Listed records START

(* ===== verification/BuildRunner.v ===== *)
(** * BuildRunner: build jobs (common/build/runner.go, handler.go)

    [runBuild] is the pipeline of one build as a function of what the host
    answers ([build_host]): it threads the frames emitted, the commands run,
    the directories removed and the number of times the context was consulted.
    The table of running builds is [rstep], one label per critical section of
    Runner.mu.  Fetching an archive is [Archive], redaction [GitWorkspace]. *)
From S2P Require Import Prelude GoStrings GoPath GitWorkspace Archive.
From Stdlib Require Import Ascii.

Record BuildRequest := mkBuild {
  br_id : string; br_sourceUrl : string; br_sourceRef : string; br_sourceKind : string;
  br_sourceSubdir : string; br_noProxy : bool; br_steps : list string; br_glob : string;
  br_artifactName : string; br_uploadUrl : string; br_uploadToken : string; br_timeout : Z
}.

(** ** Text *)
Definition logTailBytes : nat := 4096.   (** 4 << 10 *)
Definition ellipsis : string := String "226" (String "128" (String "166" "")).
Definition newline : string := String "010" "".
Definition tail (s : string) (max : nat) : string :=
  let s := TrimSpace s in
  if String.length s <=? max then s
  else
    let cut := drop_bytes (String.length s - max) s in
    let cut := match Index cut newline with Some i => drop_bytes (i + 1) cut | None => cut end in
    ellipsis +:+ cut.
Definition pem_marker : string := "-----BEGIN".
Definition redactPEM (s : string) : string :=
  match Index s pem_marker with
  | Some i => take_bytes i s +:+ "[redacted key material]"
  | None => s
  end.
Definition logTail (out : string) : string := redactPEM (RedactGitSecrets (tail out logTailBytes)).
Definition redactErr (err : option string) : string :=
  match err with None => "" | Some e => redactPEM (RedactGitSecrets e) end.
Fixpoint until_eol (s : string) : string :=
  match s with
  | EmptyString => ""
  | String c s => if is_code 10 c || is_code 13 c then "" else String c (until_eol s)
  end.
Definition firstLine (s : string) : string := TrimSpace (until_eol s).
Definition refLabel (ref : string) : string := if String.eqb ref "" then "default branch" else ref.
Definition file_rune (r : rune) : string :=
  match r with
  | RAscii c => if is_lower c || is_upper c || is_digit c || Ascii.eqb c "-" || Ascii.eqb c "_"
                then String c "" else "-"
  | _ => "-"
  end.
Definition sanitizeFileName (s : string) : string :=
  let out := foldr (λ r acc, file_rune r +:+ acc) "" (runes s) in
  if 48 <? String.length out then drop_bytes (String.length out - 48) out else out.

(** ** globOne; filepath.Glob and os.Stat are the host's *)
Definition globOne (glob : string → result (list string)) (stat : string → result bool)
    (dir pattern : string) : result string :=
  let pattern := TrimSpace pattern in
  if String.eqb pattern "" then Err "artifact_glob is empty"
  else match glob (Join [dir; pattern]) with
  | Err e => Err ("bad artifact_glob " +:+ pattern +:+ ": " +:+ e)
  | Ok [] => Err ("artifact_glob " +:+ pattern +:+ " matched nothing")
  | Ok [m] =>
      match stat m with
      | Err e => Err e
      | Ok true => Err ("artifact_glob " +:+ pattern +:+ " matched a directory")
      | Ok false => Ok m
      end
  | Ok matches => Err ("artifact_glob " +:+ pattern +:+ " matched " +:+ itoa (N.of_nat (length matches)) +:+ " files")
  end.

(** ** Frames, outcomes and the state of a build *)
Inductive build_frame :=
| BuildEvent (id : string) (seq : Z) (stage message : string) (percent : Z) (tail : string)
| BuildResult (id : string) (ok : bool) (errorCode errorMessage : string) (retryable : bool)
    (stageReached sha : string) (size : Z).

Record buildOutcome := mkOutcome {
  oc_stage : string; oc_errCode : string; oc_err : option string; oc_retryable : bool;
  oc_sha : string; oc_size : Z; oc_logTail : string
}.
Definition failed (stage code : string) (err : string) : buildOutcome :=
  mkOutcome stage code (Some err) false "" 0 "".

Inductive command := mkCommand (dir name : string) (args : list string).
Record bstate := mkState {
  b_seq : Z; b_out : list build_frame; b_looks : nat; b_cmds : list command;
  b_fs : list fs_op; b_uploads : list (string * string * string); b_removed : list string
}.
#[export] Instance eta_bstate : Settable bstate := λ s,
  mkState (b_seq s) (b_out s) (b_looks s) (b_cmds s) (b_fs s) (b_uploads s) (b_removed s).
Definition binit : bstate := mkState 0 [] 0 [] [] [] [].

Record proxySpec := mkProxySpec { ps_mode : string; ps_url : string; ps_prefix : string }.
Record build_host := mkBHost {
  bh_tmp : result string;                          (** os.MkdirTemp *)
  bh_proxy : option proxySpec;                     (** [None]: no client *)
  bh_proxyClient : string → option string;         (** HTTPClientForProxyURL's error *)
  bh_ctx : nat → option string;                    (** ctx.Err() at each look *)
  bh_exec : nat → string * option string;          (** output and error of the n-th command *)
  bh_mkdir : string → option string;
  bh_reply : string → http_reply; bh_openArchive : bool; bh_head : string;
  bh_tar : result (list tar_entry * option string); bh_zip : result (list zip_entry);
  bh_os : fs_op → bool; bh_readDir : string → option (list (string * bool)); bh_isDir : string → bool;
  bh_rename : option string;
  bh_glob : string → result (list string); bh_stat : string → result bool;
  bh_sha : string → result (string * Z); bh_upload : option string
}.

Listed records END

- **Task description**:
Where the string "logTailBytes" appears in a line of the entries, that line counts; state the total number of such lines and nothing else.

- **Your response**:
2